- 1Department of Ultrasound Medicine, The First Affiliated Hospital of Ningbo University, Ningbo, China
- 2Department of General Practice, Baiyun Community Health Service Center, Ningbo, China
Glomus tumors (GTs) are rare neoplasms, classically presenting as subungual lesions with pathognomonic triad of severe paroxysmal pain triggered by cold, pressure, or touch. Extradigital glomus tumors (EGTs) pose significant diagnostic challenges due to their anatomical atypicality and frequently ambiguous clinical manifestations. Ultrasonography remains the primary imaging modality for evaluating soft tissue masses. In the diagnostic assessment of GTs by sonographers, the identification predominantly relies on characteristic clinical presentations combined with the demonstration of intratumoral hypervascularity through color Doppler imaging, as grayscale ultrasound features exhibit nonspecific characteristics. However, conventional ultrasonography encounters significant diagnostic challenges in EGTs with atypical clinical presentations and deep-seated locations, primarily due to the markedly reduced sensitivity of color Doppler in assessing blood flow within deep soft tissue lesions. In contrast, contrast-enhanced ultrasound (CEUS) allows dynamic visualization of microvascular perfusion patterns, enabling precise evaluation of intratumoral hemodynamic characteristics. This technique may assist in enhancing diagnostic accuracy and guiding targeted biopsies. We report a case of a 56-year-old man with a 4-year history of drug-resistant left thigh pain. CEUS revealed a 21-mm intramuscular mass exhibiting rapid heterogeneous enhancement followed by rapid washout, suggesting hypervascularity. Histopathology confirmed a glomus tumor of uncertain malignant potential. This case highlights the clinical and imaging characteristics of EGTs, providing clinicians with a comprehensive understanding of this rare entity.
1 Introduction
Glomus tumors (GTs) are vascular structures composed of cells similar to normal smooth muscle cells, accounting for only 1% to 5% of soft tissue masses. They commonly occur at the arteriovenous anastomoses in the extremities, with 50% to 75% of cases found subungually in the hand (1). The usual clinical presentations consist of pain, tenderness at the site of the tumor, and hypersensitivity to cold (2, 3).Extradigital glomus tumors (EGTs) are even rarer, with localizations occurring in the following order of decreasing frequency: upper extremities, lower extremities, trunk, and face (4).

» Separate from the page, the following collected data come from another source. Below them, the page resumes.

(* ===== verification/AlarmSpoolSafety.v ===== *)
(** Crash consistency of the alarm spool: whatever system calls fail and whenever
    the power goes, the data directory holds complete alarms only, a stored alarm
    survives, and nothing outside the spool is touched. *)

From Stdlib Require Import String.
From S2P Require Import Prelude AlarmProtocol FileSystem AlarmSpool.
#[local] Open Scope tlss_scope.

(** ** Published alarms *)

Definition data_dir (root : path) (kind : AlarmSpoolKind) : path := root ++ [data_name kind].

(** The file of an alarm. *)
Definition alarm_dir (root : path) (kind : AlarmSpoolKind) (source_id : Z) : path :=
  data_dir root kind ++ match kind with INBOX => [hex_u64 source_id] | _ => [] end.
Definition alarm_path (root : path) (kind : AlarmSpoolKind) (fr : AlarmFrame) : path :=
  alarm_dir root kind (_source_id fr) ++ [alarm_filename (_source_id fr) (_message_id fr)].

(** File [i] holds, durably, exactly the alarm its path [p] names. *)
Definition published (root : path) (kind : AlarmSpoolKind) (f : FS) (p : path) (i : nat) : Prop :=
  i ∉ unflushed f ∧
  ∃ fr, frame_ok fr ∧ _ftype fr = ALARM ∧ contents f !! i = Some (frame_bytes fr)
        ∧ p = alarm_path root kind fr.

(** On the way to the root of the spool, or below it. *)
Definition on_path (root p : path) : Prop := p `prefix_of` root ∨ is_inside root p.

(** The disk, now and after any power failure, holds no links in or above the
    spool and only published alarms in its data directory. *)
Record disk_ok (root : path) (kind : AlarmSpoolKind) (f : FS) : Prop := {
  disk_wf : fs_wf f;
  disk_links p v : on_path root p → v ∈ possible f p → ¬ is_symlink v;
  disk_published p i : is_inside (data_dir root kind) p → Some (Reg i) ∈ possible f p →
    published root kind f p i
}.

(** ** Insideness *)

Lemma inside_app d n r : is_inside d (d ++ n :: r).
Proof. by exists n, r. Qed.

Lemma inside_weaken d e p : is_inside (d ++ e) p → is_inside d p.
Proof.
  intros (n & r & ->). rewrite <- app_assoc. destruct e; [by exists n, r|]. eexists _, _. done.
Qed.

Lemma inside_child_ne root a b p : a ≠ b → is_inside (root ++ [a]) p → ¬ is_inside (root ++ [b]) p.
Proof.
  intros Hab (n & r & ->) (m & q & He). rewrite <- !app_assoc in He. apply app_inv_head in He.
  by injection He.
Qed.

Lemma not_inside_self root a : ¬ is_inside (root ++ [a]) (root ++ [a]).
Proof. intros (n & r & He). apply (f_equal length) in He. rewrite !length_app in He. cbn in He. lia. Qed.

Lemma alarm_path_inside root kind fr : is_inside (data_dir root kind) (alarm_path root kind fr).
Proof. unfold alarm_path, alarm_dir. rewrite <- app_assoc. destruct kind; apply inside_app. Qed.

(** ** Preservation *)

Lemma published_evolves root kind A f g p i :
  evolves A (next_inode f) f g → (i < next_inode f)%nat →
  published root kind f p i → published root kind g p i.
Proof.
  intros E Hi (Hf & fr & Hok & Ht & Hc & Hp). split; [by eapply ev_flushed|].
  exists fr. by rewrite (ev_contents _ _ _ _ E).
Qed.

(** What a call may write inside the spool. *)
Definition allowed (root : path) (kind : AlarmSpoolKind) (g : FS) (p : path) (v : option Node) : Prop :=
  on_path root p ∧ ¬ is_symlink v ∧
  ∀ i, v = Some (Reg i) → is_inside (data_dir root kind) p → published root kind g p i.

Clinicopathologically, GTs are classified into three categories: benign glomus tumors, glomus tumors of uncertain malignant potential (GT-UMP), and malignant glomus tumors (3).
Given the perception that GTs are confined to the digits, accurate diagnosis of an EGT can be significantly delayed, leading to prolonged pain and suffering (5). Ultrasound and magnetic resonance imaging (MRI) can be performed when assessing whether a lesion is a GT; both have a similarly high sensitivity. However, MRI only has a specificity of about 50%, is more time-consuming to perform, and is more expensive (6). Ultrasound is a non-invasive, readily available, and cost-effective imaging modality that provides high-resolution images of soft tissue structures. Its high spatial resolution enables detailed assessment of tumor dimensions, anatomical relationships, and vascular architecture through Doppler interrogation - all critical elements for lesion characterization and surgical guidance. Previous reports have documented cases of EGTs; however, to the best of our knowledge, there are currently no case reports specifically describing the contrast-enhanced ultrasound (CEUS) features of EGTs. Herein, we report the CEUS findings of a patient with a EGT in the left thigh.
2 Case presentation
A 56-year-old male presented to our pain management clinic with a 4-year history of sharp, intermittent left thigh pain radiating to the lumbar region, demonstrating positional aggravation. There was no relationship between cold temperature exposure and his pain. Despite prolonged conservative management including pharmacotherapy and physical rehabilitation, progressive symptom escalation prompted specialized evaluation. Physical examination showed atrophy of the left thigh compared to the contralateral side, severe tenderness on palpation, no palpable mass, and no signs of infection or skin changes. The patient’s laboratory tests showed no significant abnormalities.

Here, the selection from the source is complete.